## YOUR GOAL
All lines from the start of the listing below through the line containing "intros Hok. induction" are to be written out again exactly, and no others.

-=-=-

Lemma path_loop_spec s : names_ok s -> forall fuel depth v q acc (sl : bool),
  node_path depth s.(vnodes) s.(strs) v = Some q ->
  let slash := if sl then [SLASH] else [] in
  Z.of_nat (length (q ++ slash ++ acc)) < PATH_MAX -> (Z.to_nat PATH_MAX - length acc < fuel)%nat ->
  path_loop fuel s v (pad acc) (Z.of_nat (length acc)) sl = Ret (pad (q ++ slash ++ acc)).
Proof.
  intros Hok. induction fuel as [|fuel IH]; intros depth v q acc sl Hq slash Hlen Hf; [lia|]. cbn [path_loop].
  destruct depth as [|depth]; [discriminate|]. cbn [node_path] in Hq. unfold PATH_MAX in Hlen, Hf.
  destruct (Z.eqb_spec v 0) as [->|Hv]; [by rewrite (nm_null _ Hok) in Hq|].
  destruct (s.(vnodes) !! v) as [x|] eqn:Ex; [|discriminate]. cbn [mbind option_bind] in Hq. cbn [deref]. rewrite bind_Ret.
  destruct (nm_text _ Hok v x Ex) as (nm & En & [_ Hnl] & Hne). rewrite En in Hq |- *. cbn [mbind option_bind] in Hq. cbn [deref]. rewrite bind_Ret. cbv zeta.
  set (cur := (length nm + length slash)%nat).
  assert (Hcur : Z.of_nat (length nm) + (if sl then 1 else 0) = Z.of_nat cur) by (unfold cur, slash; destruct sl; cbn; lia).
  rewrite Hcur. assert (Hnm : (0 < length nm)%nat) by by destruct nm; [|cbn; lia].
  assert (Hq' : exists pre, q = pre ++ nm /\ (if x.(parent) =? 0 then pre = [] else
    exists px p, s.(vnodes) !! x.(parent) = Some px /\ node_path depth s.(vnodes) s.(strs) x.(parent) = Some p /\
      pre = p ++ (if px.(parent) =? 0 then [] else [SLASH]))).
  { destruct (x.(parent) =? 0); [exists []; by injection Hq as <-|].
    destruct (s.(vnodes) !! parent x) as [px|]; [|discriminate]. cbn in Hq.
    destruct (node_path depth _ _ _) as [p|]; [|discriminate]. cbn in Hq. injection Hq as <-.
    eexists. split; [by rewrite app_assoc|]. by exists px, p. }
  destruct Hq' as (pre & -> & Hpre). rewrite !length_app in Hlen.
  rewrite Z.geb_leb, (proj2 (Z.leb_gt _ _)) by (unfold PATH_MAX, cur; lia).
  assert (Hpl : length (pad acc) = 512%nat) by (unfold pad, PATH_MAX; rewrite length_app, length_replicate; lia).
  rewrite u32_small by (unfold is_u32, cur; lia).
  replace (Z.of_nat (length acc) + Z.of_nat cur - 1) with (Z.of_nat (length acc + cur) - 1) by lia.
  rewrite shift_up_spec by (unfold PATH_MAX, cur in *; lia). rewrite bind_Ret. cbv zeta.
  assert (Ht : take (length acc) (pad acc) = acc) by (unfold pad; by rewrite take_app_length).
  rewrite Ht. set (tmp := if sl then _ else _).
  assert (Htmp : tmp = pad (nm ++ slash ++ acc)).
  { assert (Hd : drop (length acc + cur) (pad acc) = replicate (512 - length (nm ++ slash ++ acc)) 0).
    { unfold pad. rewrite drop_app_ge by lia. rewrite drop_replicate. f_equal. rewrite !length_app. unfold PATH_MAX, cur. lia. }
    unfold tmp, pad, slash in *. rewrite Hd. unfold cur in *. destruct sl; cbn [length app] in *.
    - rewrite drop_app_le by (rewrite length_take; lia). 
      rewrite insert_app_r_alt by lia. replace (Z.to_nat (Z.of_nat (length nm + 1) - 1) - length nm)%nat with 0%nat by lia.
      destruct (drop (length nm) (take (length nm + 1) (acc ++ replicate (Z.to_nat PATH_MAX - length acc) 0))) as [|c [|? ?]] eqn:Edt;
        pose proof (f_equal length Edt) as Hdl; rewrite length_drop, length_take, Hpl in Hdl; cbn in Hdl; try lia.
      cbn [app insert list_insert]. rewrite <- app_assoc. done.
    - rewrite Nat.add_0_r. rewrite drop_app_ge by (rewrite length_take; lia). rewrite length_take, Hpl.
      replace (length nm - length nm `min` 512)%nat with 0%nat by lia. by rewrite drop_0, <- app_assoc. }
  rewrite Htmp. destruct (x.(parent) =? 0) eqn:Ep; [by subst pre|].
  destruct Hpre as (px & p & Epx & Hnp & ->). rewrite Epx. cbn [deref]. rewrite bind_Ret.
  replace (Z.of_nat (length acc) + Z.of_nat cur) with (Z.of_nat (length (nm ++ slash ++ acc))) by (rewrite !length_app; unfold cur; lia).
  rewrite (IH depth _ p) by (first [done|rewrite ?length_app in *; unfold PATH_MAX in *; destruct (px.(parent) =? 0); cbn in *; lia]).
  f_equal. f_equal. rewrite <- !app_assoc. by destruct (px.(parent) =? 0).
Qed.
Definition dev_registered s drvs devs x s' (st v : Z) : Prop :=
  (st = - ENOMEM /\ v = 0 /\ serial_ok s' drvs devs /\ same_tables s s') \/
  (exists s1 d, d <> 0 /\ (d ∉ devs) /\ same_tables (set_devs (<[d := x]> s.(dev_at)) s) s1 /\ serial_ok s1 drvs (devs ++ [d]) /\ serial_ok s' drvs (devs ++ [d]) /\
     v = (if st =? 0 then d else 0) /\
     match first_such (on s.(drv_at) (matches s.(s_strs) x)) drvs with
     | Some p => exists y, s.(drv_at) !! p = Some y /\ linked_by d p x y s1 s' st
     | None => s' = s1 /\ st = 0 end).
Lemma new_dev_spec s drvs devs name maj min data : let x := mkSDev name maj min 0 data in serial_ok s drvs devs -> named s.(s_strs) name maj ->
  if dev_taken s devs x then serialio_new_dev name maj min data s = Ret (s, (- EEXIST, 0))
  else exists s' st v, serialio_new_dev name maj min data s = Ret (s', (st, v)) /\ dev_registered s drvs devs x s' st v.
Proof.
  intros x Hok Hx. pose proof Hx as [Hnm Hno]. unfold serialio_new_dev, SERIAL_NOMAJ, SERIAL_NONAME.
  replace ((maj =? 0) && (name =? 0)) with false by (symmetry; destruct (Z.eqb_spec maj 0), (Z.eqb_spec name 0); tauto).
  set (Pn := on s.(dev_at) (fun z => same_name s.(s_strs) z.(sd_name) name && (z.(sd_min) =? min))).
  set (Pm := on s.(dev_at) (fun z => same_major maj z.(sd_maj) && (z.(sd_min) =? min))).
  assert (Hname : (if name =? 0 then Ret false else serialio_is_dev_name_dup name min s) = Ret (bool_decide (is_Some (first_such Pn devs)))).
  { destruct (Z.eqb_spec name 0) as [E|E]; [|by eapply name_dup_spec]. rewrite (first_such_ext _ (fun _ => false)), none_such; [done|].
    intros d. unfold Pn, on. destruct (_ !! d); [|done]. unfold same_name. by rewrite bool_decide_eq_false_2 by tauto. }
  assert (Hmaj : (if maj =? 0 then Ret false else serialio_is_dev_maj_dup maj min s) = Ret (bool_decide (is_Some (first_such Pm devs)))).
  { unfold Pm, same_major. destruct (Z.eqb_spec maj 0) as [E|E]; cbn [negb andb]; [|by eapply maj_dup_spec].
    rewrite (first_such_ext _ (fun _ => false)), none_such; [done|]. intros d. unfold on. by destruct (_ !! d). }
  rewrite Hname, bind_Ret. assert (Ht : dev_taken s devs x = bool_decide (is_Some (first_such Pn devs)) || bool_decide (is_Some (first_such Pm devs))).
  { apply either_taken. intros d. unfold Pn, Pm, on, same_dev. destruct (_ !! d) as [z|]; [|done]. cbn [x sd_name sd_maj sd_min].
    destruct (sd_min z =? min), (same_major maj (sd_maj z)), (same_name _ _ _); done. }
  rewrite Ht. destruct (bool_decide (is_Some (first_such Pn devs))); [done|]. cbn [orb] in Ht |- *. rewrite Hmaj, bind_Ret.
  destruct (bool_decide (is_Some (first_such Pm devs))); [done|]. clear Hname Hmaj. clearbody Pn Pm.
  destruct (new_device_spec s drvs devs Hok) as (s1 & d & -> & Hc). rewrite bind_Ret. destruct Hc as [(-> & Hok1 & Hst)|(Hd0 & Hdv & Hb & E1 & E2 & E3 & E4)].
  - cbn [Z.eqb]. exists s1, (- ENOMEM), 0. split; [done|]. by left.
  - rewrite (proj2 (Z.eqb_neq d 0) Hd0). fold x. set (s2 := set_devs (<[d := x]> s1.(dev_at)) s1). cbn [s_strs drv_at dev_at s_x set_devs] in E1, E2, E3, E4.
    assert (Hv2 : s2.(dev_at) = <[d := x]> s.(dev_at)) by (cbn; by rewrite E3, insert_insert_eq).
    assert (Hok2 : serial_ok s2 drvs (devs ++ [d])).
    { split; [exact Hb|]. rewrite Hv2. cbn [s_strs drv_at s2 set_devs]. rewrite E1, E2. apply tables_new_dev; [apply Hok|done|done|done|].
      intros e He. unfold dev_taken in Ht. apply bool_decide_eq_false in Ht. destruct (first_such _ devs) eqn:F; [exfalso; apply Ht; by eexists|].
      by apply (first_such_none _ _ F). }
    assert (Hsame : same_tables (set_devs (<[d := x]> s.(dev_at)) s) s2) by (split; [exact E1|]; split; [exact E2|]; split; [exact Hv2|exact E4]).
    rewrite (try_dev_spec _ _ _ _ x Hok2) by (first [done | by rewrite Hv2, lookup_insert_eq]). cbn [drv_at s_strs s2 set_devs]. rewrite E1, E2.
    case_such p F.
    + destruct (first_such_some _ _ _ F) as [Hp HP]. destruct (drv_there _ _ _ _ Hok Hp) as [y Hy]. unfold on in HP. rewrite Hy in HP.
      rewrite Hy. cbn [deref]. rewrite bind_Ret.
      destruct (link_spec d p x y s2) as (s3 & st & -> & Hl). rewrite bind_Ret. cbn [fst snd]. exists s3, st, (if st =? 0 then d else 0).
      split; [by destruct (Z.eqb_spec st 0) as [->|]|]. right. exists s2, d. split; [done|]. split; [done|]. split; [done|]. split; [done|].
      split; [eapply linked_ok; [exact Hok2|by rewrite Hv2, lookup_insert_eq| | |exact Hl]; [cbn; by rewrite E2|cbn; by rewrite E1]|]. split; [done|]. rewrite F. by exists y.
    + rewrite bind_Ret. exists s2, 0, d. split; [done|]. right. exists s2, d. rewrite F. done.
Qed.
(** The body of the loop over the devices: [dev] is probed if it is free and of
    the driver's class.  The [break] behind a probe that succeeds leaves the
    inner loop of the macro only. *)
Definition probe_body (driver : Z) (s : pstate) (dev : Z) : outcome (pstate * bool) :=
  x ← deref (s.(pcidev_at) !! dev);
  y ← deref (s.(pcidrv_at) !! driver);
  if (x.(pci_class) =? y.(pdrv_class)) && (x.(subclass) =? y.(pdrv_subclass)) && (x.(pci_driver) =? 0) then
    r ← run_probe y.(probe) dev x s.(p_x);
    let s := set_px r.1 s in
    Ret (if r.2 =? 0 then set_pdevs (<[dev := set_pci_driver driver x]> s.(pcidev_at)) s else s, false)
  else Ret (s, false).
Definition pci_register_device_driver (driver : Z) (s : pstate) : outcome (pstate * Z) :=
  q ← linkedlist_add driver s.(p_ll) s.(g_pci_dev_drivers);
  let '(l, g, st) := q : llstate H * LinkedList * Z in
  let s := set_gdrvs l g s in
  if st <? 0 then Ret (s, - ENOMEM)
  else s ← ll_iter (probe_body driver) (S (size s.(p_ll).(nodes))) s.(p_ll).(nodes) s.(g_pci_devs).(root) s; Ret (s, 0).
Definition leave_body (driver : Z) (s : pstate) (dev : Z) : outcome (pstate * bool) :=
  x ← deref (s.(pcidev_at) !! dev);
  Ret (if x.(pci_driver) =? driver then set_pdevs (<[dev := set_pci_driver 0 x]> s.(pcidev_at)) s else s, false).
Definition pci_unregister_device_driver (driver : Z) (s : pstate) : outcome (pstate * Z) :=
  s ← ll_iter (leave_body driver) (S (size s.(p_ll).(nodes))) s.(p_ll).(nodes) s.(g_pci_devs).(root) s;
  q ← linkedlist_remove_by_data driver s.(p_ll) s.(g_pci_dev_drivers);
  let '(l, g, st) := q : llstate H * LinkedList * Z in Ret (set_gdrvs l g s, st).

Definition pci_read_bar4 (d : Z) (s : pstate) : outcome (Z * pstate) :=
  x ← deref (s.(pcidev_at) !! d);
  if negb (x.(header_type) =? 0) then Ret (u32 (- EINVAL), s)
  else Ret (on_x (pci_read_4bytes x.(bus) x.(dev) x.(func) 0x20) s).
End ops.
Arguments pstate : clear implicits.
(** ** Key codes ([input/user@kbd.h]) *)
Definition KBD_KEY_PRESS : Z := 1.
Definition KBD_KEY_RELEASE : Z := 2.
Definition KBD_KEY_REPEAT : Z := 3.
Definition KEY_ESC : Z := 0x1.
Definition KEY_F1 : Z := 0x2.
Definition KEY_F2 : Z := 0x3.
Definition KEY_F3 : Z := 0x4.
Definition KEY_F4 : Z := 0x5.
Definition KEY_F5 : Z := 0x6.
Definition KEY_F6 : Z := 0x7.
Definition KEY_F7 : Z := 0x8.
Definition KEY_F8 : Z := 0x9.
Definition KEY_F9 : Z := 0xA.
Definition KEY_F10 : Z := 0xB.
Definition KEY_F11 : Z := 0xC.
Definition KEY_F12 : Z := 0xD.
Definition KEY_SS : Z := 0xE.
Definition KEY_DEL : Z := 0xF.
Definition KEY_BACKTICK : Z := 0x10.
Definition KEY_1 : Z := 0x11.
Definition KEY_2 : Z := 0x12.
Definition KEY_3 : Z := 0x13.
Definition KEY_4 : Z := 0x14.
Definition KEY_5 : Z := 0x15.
Definition KEY_6 : Z := 0x16.
Definition KEY_7 : Z := 0x17.
Definition KEY_8 : Z := 0x18.
Definition KEY_9 : Z := 0x19.
Definition KEY_0 : Z := 0x1A.
Definition KEY_MINUS : Z := 0x1B.
Definition KEY_EQUAL : Z := 0x1C.
Definition KEY_BACKSPACE : Z := 0x1D.
Definition KEY_PAGEUP : Z := 0x1E.
Definition KEY_TAB : Z := 0x1F.
Definition KEY_Q : Z := 0x20.
Definition KEY_W : Z := 0x21.
Definition KEY_E : Z := 0x22.
Definition KEY_R : Z := 0x23.
Definition KEY_T : Z := 0x24.
Definition KEY_Y : Z := 0x25.
Definition KEY_U : Z := 0x26.
Definition KEY_I : Z := 0x27.
Definition KEY_O : Z := 0x28.
Definition KEY_P : Z := 0x29.
Definition KEY_OPEN_SQ_BRACKET : Z := 0x2A.
Definition KEY_CLOSE_SQ_BRACKET : Z := 0x2B.
Definition KEY_BACKSLASH : Z := 0x2C.
Definition KEY_PAGEDOWN : Z := 0x2D.
Definition KEY_CAPSLOCK : Z := 0x2E.
Definition KEY_A : Z := 0x2F.
Definition KEY_S : Z := 0x30.
Definition KEY_D : Z := 0x31.
Definition KEY_F : Z := 0x32.
Definition KEY_G : Z := 0x33.
Definition KEY_H : Z := 0x34.
Definition KEY_J : Z := 0x35.
Definition KEY_K : Z := 0x36.
Definition KEY_L : Z := 0x37.
Definition KEY_SEMI_COLON : Z := 0x38.
Definition KEY_SINGLE_QUOTE : Z := 0x39.
Definition KEY_RETURN : Z := 0x3A.
Definition KEY_HOME : Z := 0x3B.
Definition KEY_LEFT_SHIFT : Z := 0x3C.
Definition KEY_Z : Z := 0x3D.
Definition KEY_X : Z := 0x3E.
Definition KEY_C : Z := 0x3F.
Definition KEY_V : Z := 0x40.
Definition KEY_B : Z := 0x41.
Definition KEY_N : Z := 0x42.
Definition KEY_M : Z := 0x43.
Definition KEY_COMMA : Z := 0x44.
Definition KEY_DOT : Z := 0x45.
Definition KEY_SLASH : Z := 0x46.
Definition KEY_RIGHT_SHIFT : Z := 0x47.
Definition KEY_UP_ARROW : Z := 0x48.
Definition KEY_END : Z := 0x49.
Definition KEY_LEFT_CTRL : Z := 0x4A.
Definition KEY_LEFT_COMMAND : Z := 0x4B.
Definition KEY_LEFT_ALT : Z := 0x4C.
Definition KEY_SPACE : Z := 0x4D.
Definition KEY_RIGHT_ALT : Z := 0x4E.
Definition KEY_RIGHT_CTRL : Z := 0x4F.
Definition KEY_LEFT_ARROW : Z := 0x50.
Definition KEY_DOWN_ARROW : Z := 0x51.
Definition KEY_RIGHT_ARROW : Z := 0x52.
Definition KEY_RIGHT_COMMAND : Z := 0x53.
Definition KEY_SCROLL_LOCK : Z := 0x54.
Definition KEY_NUM_LOCK : Z := 0x55.
Definition KEY_NUM_ASTERISK : Z := 0x56.
Definition KEY_NUM_MINUS : Z := 0x57.
Definition KEY_NUM_7 : Z := 0x58.
Definition KEY_NUM_8 : Z := 0x59.
Definition KEY_NUM_9 : Z := 0x5A.
Definition KEY_NUM_PLUS : Z := 0x5B.
Definition KEY_NUM_4 : Z := 0x5C.
Definition KEY_NUM_5 : Z := 0x5D.
Definition KEY_NUM_6 : Z := 0x5E.
Definition KEY_NUM_1 : Z := 0x5F.
Definition KEY_NUM_2 : Z := 0x60.
Definition KEY_NUM_3 : Z := 0x61.
Definition KEY_NUM_0 : Z := 0x62.
Definition KEY_NUM_DOT : Z := 0x63.
Definition KEY_NUM_SLASH : Z := 0x64.
Definition KEY_NUM_RETURN : Z := 0x65.
Definition KEY_BREAK : Z := 0x66.

(** ** The tables

    The C arrays end with their largest index; an entry that is not named is 0. *)
Definition keycodes : list (Z * Z) :=
  [(0x76, KEY_ESC); (0x05, KEY_F1); (0x06, KEY_F2); (0x04, KEY_F3); (0x0C, KEY_F4); (0x03, KEY_F5); (0x0B, KEY_F6);
   (0x83, KEY_F7); (0x0A, KEY_F8); (0x01, KEY_F9); (0x09, KEY_F10); (0x78, KEY_F11); (0x07, KEY_F12);
   (0x0E, KEY_BACKTICK); (0x16, KEY_1); (0x1E, KEY_2); (0x26, KEY_3); (0x25, KEY_4); (0x2E, KEY_5); (0x36, KEY_6);
   (0x3D, KEY_7); (0x3E, KEY_8); (0x46, KEY_9); (0x45, KEY_0); (0x4E, KEY_MINUS); (0x55, KEY_EQUAL);
   (0x66, KEY_BACKSPACE); (0x0D, KEY_TAB); (0x15, KEY_Q); (0x1D, KEY_W); (0x24, KEY_E); (0x2D, KEY_R); (0x2C, KEY_T);
   (0x35, KEY_Y); (0x3C, KEY_U); (0x43, KEY_I); (0x44, KEY_O); (0x4D, KEY_P); (0x54, KEY_OPEN_SQ_BRACKET);
   (0x5B, KEY_CLOSE_SQ_BRACKET); (0x5D, KEY_BACKSLASH); (0x58, KEY_CAPSLOCK); (0x1C, KEY_A); (0x1B, KEY_S);
   (0x23, KEY_D); (0x2B, KEY_F); (0x34, KEY_G); (0x33, KEY_H); (0x3B, KEY_J); (0x42, KEY_K); (0x4B, KEY_L);
   (0x4C, KEY_SEMI_COLON); (0x52, KEY_SINGLE_QUOTE); (0x5A, KEY_RETURN); (0x12, KEY_LEFT_SHIFT); (0x1A, KEY_Z);
   (0x22, KEY_X); (0x21, KEY_C); (0x2A, KEY_V); (0x32, KEY_B); (0x31, KEY_N); (0x3A, KEY_M); (0x41, KEY_COMMA);
   (0x49, KEY_DOT); (0x4A, KEY_SLASH); (0x59, KEY_RIGHT_SHIFT); (0x14, KEY_LEFT_CTRL); (0x11, KEY_LEFT_ALT);
   (0x29, KEY_SPACE); (0x7E, KEY_SCROLL_LOCK); (0x77, KEY_NUM_LOCK); (0x7C, KEY_NUM_ASTERISK); (0x7B, KEY_NUM_MINUS);
   (0x6C, KEY_NUM_7); (0x75, KEY_NUM_8); (0x7D, KEY_NUM_9); (0x79, KEY_NUM_PLUS); (0x6B, KEY_NUM_4);
   (0x73, KEY_NUM_5); (0x74, KEY_NUM_6); (0x69, KEY_NUM_1); (0x72, KEY_NUM_2); (0x7A, KEY_NUM_3); (0x70, KEY_NUM_0);
   (0x71, KEY_NUM_DOT)].
Definition special_keycodes : list (Z * Z) :=
  [(0x1F, KEY_LEFT_COMMAND); (0x11, KEY_RIGHT_ALT); (0x27, KEY_RIGHT_COMMAND); (0x2F, 0xFF); (0x14, KEY_RIGHT_CTRL);
   (0x70, 0xFF); (0x6C, KEY_HOME); (0x7D, KEY_PAGEUP); (0x71, KEY_DEL); (0x69, KEY_END); (0x7A, KEY_PAGEDOWN);
   (0x75, KEY_UP_ARROW); (0x6B, KEY_LEFT_ARROW); (0x72, KEY_DOWN_ARROW); (0x74, KEY_RIGHT_ARROW);
   (0x4A, KEY_NUM_SLASH); (0x5A, KEY_NUM_RETURN)].
(** ["x=%d"] with 42, and a line break at 120. *)
Definition demo_klog (lvl : Z) : klog_t (list tevent) :=
  mkKlog (write_bytes (write_bytes (write_bytes (write_bytes ∅ 4000 (replicate 50 7)) 100 [120; 61; 37; 100; 0]) 120 [10; 0]) 1000 (replicate 512 9)) demo_out_state lvl false.
Definition demo_log_items : list item := [Lit 120; Lit 61; Dir [] 0 None PRINTF_LEN_NONE 100 (ASigned 42)].
Lemma demo_klog_mapped lvl : mapped (kmem 1000 (demo_klog lvl)) 1000 512.
Proof. apply mapped_check; by vm_compute. Qed.
Lemma demo_printable lvl : printable 1000 4000 (demo_klog lvl) 100 demo_log_items [120; 61; 52; 50] /\
  printable 1000 4000 (demo_klog lvl) 120 [Lit 10] [10].
Proof.
  split; (split; [apply demo_klog_mapped|]); (split; [apply cstr_check; (by vm_compute) || (cbn; lia)|]);
    (split; [unfold clear_of, disjoint; cbn; lia|]); (split; [|split; [by vm_compute|cbn; lia]]).
  - repeat apply Forall_cons_2; try apply Forall_nil_2; try (unfold item_ok, char_ok; lia).
    split; [|split; [|discriminate]].
    + split; [constructor|lia|discriminate|unfold conv_char; set_solver].
    + split; [by left|]. split; vm_compute; [split; [discriminate|reflexivity]|discriminate].
  - repeat apply Forall_cons_2; try apply Forall_nil_2. unfold item_ok, char_ok. lia.
Qed.
Lemma klog_correct_witness :
  (exists s', kvlog 1000 4000 (fun _ => 120) false (mkTS 0 0) WARN 100 [42] (demo_klog INFO) = Ret (s', 4) /\
     (sk_ctx <$> s'.(k_out).(sinks) !! 2) = Some (EChar <$> [120; 61; 52; 50])) /\
  (exists s', kvlogln 1000 4000 (fun _ => 120) false (mkTS 0 0) DEBUG 100 [42] (demo_klog INFO) = Ret (s', 1) /\
     (sk_ctx <$> s'.(k_out).(sinks) !! 2) = Some [ENewline]).
Proof.
  destruct (demo_printable INFO) as [Hp Hp'].
  destruct (klog_correct 1000 4000 (fun _ => 120) ltac:(lia) ltac:(lia) ltac:(lia) ltac:(lia) ltac:(unfold disjoint; lia) (demo_klog INFO) (mkTS 0 0) WARN 100) as (_ & Hw & _).
  destruct (klog_correct 1000 4000 (fun _ => 120) ltac:(lia) ltac:(lia) ltac:(lia) ltac:(lia) ltac:(unfold disjoint; lia) (demo_klog INFO) (mkTS 0 0) DEBUG 100) as (Hd & _ & _).
  split.
  - destruct (Hw demo_log_items [] [120; 61; 52; 50] (EChar <$> [120; 61; 52; 50]) ltac:(cbn; unfold WARN, INFO; lia) eq_refl Hp demo_sinks_ok) as (s' & Hr & Hv).
    + repeat (apply renders_char; [done..|]). apply renders_nil.
    + exists s'. split; [exact Hr|]. rewrite Hv. clear. vm_compute. reflexivity.
  - destruct (Hd false [42] ltac:(cbn; unfold DEBUG, INFO; lia)) as (_ & Hn). destruct (Hn Hp' demo_sinks_ok) as (s' & Hr & Hv).
    exists s'. split; [exact Hr|]. rewrite (Hv 2 (demo_sink KOUTPUT_TERMINAL)) by (first [vm_compute; reflexivity | apply elem_of_cons; by left]). clear. vm_compute. reflexivity.
Defined.

(** The time stamp: 3.25 s in a field of fourteen. *)
Definition stamped : klog_t (list tevent) := klog_set_show_ts true (demo_klog INFO).
Example time_stamp : match kvlog 1000 4000 (fun t => if decide (t = TS_FMT) then 140 else 120) false (mkTS 3 250000000) INFO 120 []
      (mkKlog (write_bytes stamped.(k_mem) 140 (TS_FMT ++ [0])) demo_out_state INFO true) with
  | Ret (s', _) => (sk_ctx <$> s'.(k_out).(sinks) !! 1) = Some (EChar <$> (replicate 7 32 ++ [51; 46; 50; 53; 48; 48; 48; 58; 32; 10]))
  | _ => False
  end.
Proof. by vm_compute. Qed.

-=-=-

## TASK SOLUTION
Lemma path_loop_spec s : names_ok s -> forall fuel depth v q acc (sl : bool),
  node_path depth s.(vnodes) s.(strs) v = Some q ->
  let slash := if sl then [SLASH] else [] in
  Z.of_nat (length (q ++ slash ++ acc)) < PATH_MAX -> (Z.to_nat PATH_MAX - length acc < fuel)%nat ->
  path_loop fuel s v (pad acc) (Z.of_nat (length acc)) sl = Ret (pad (q ++ slash ++ acc)).
Proof.
  intros Hok. induction fuel as [|fuel IH]; intros depth v q acc sl Hq slash Hlen Hf; [lia|]. cbn [path_loop].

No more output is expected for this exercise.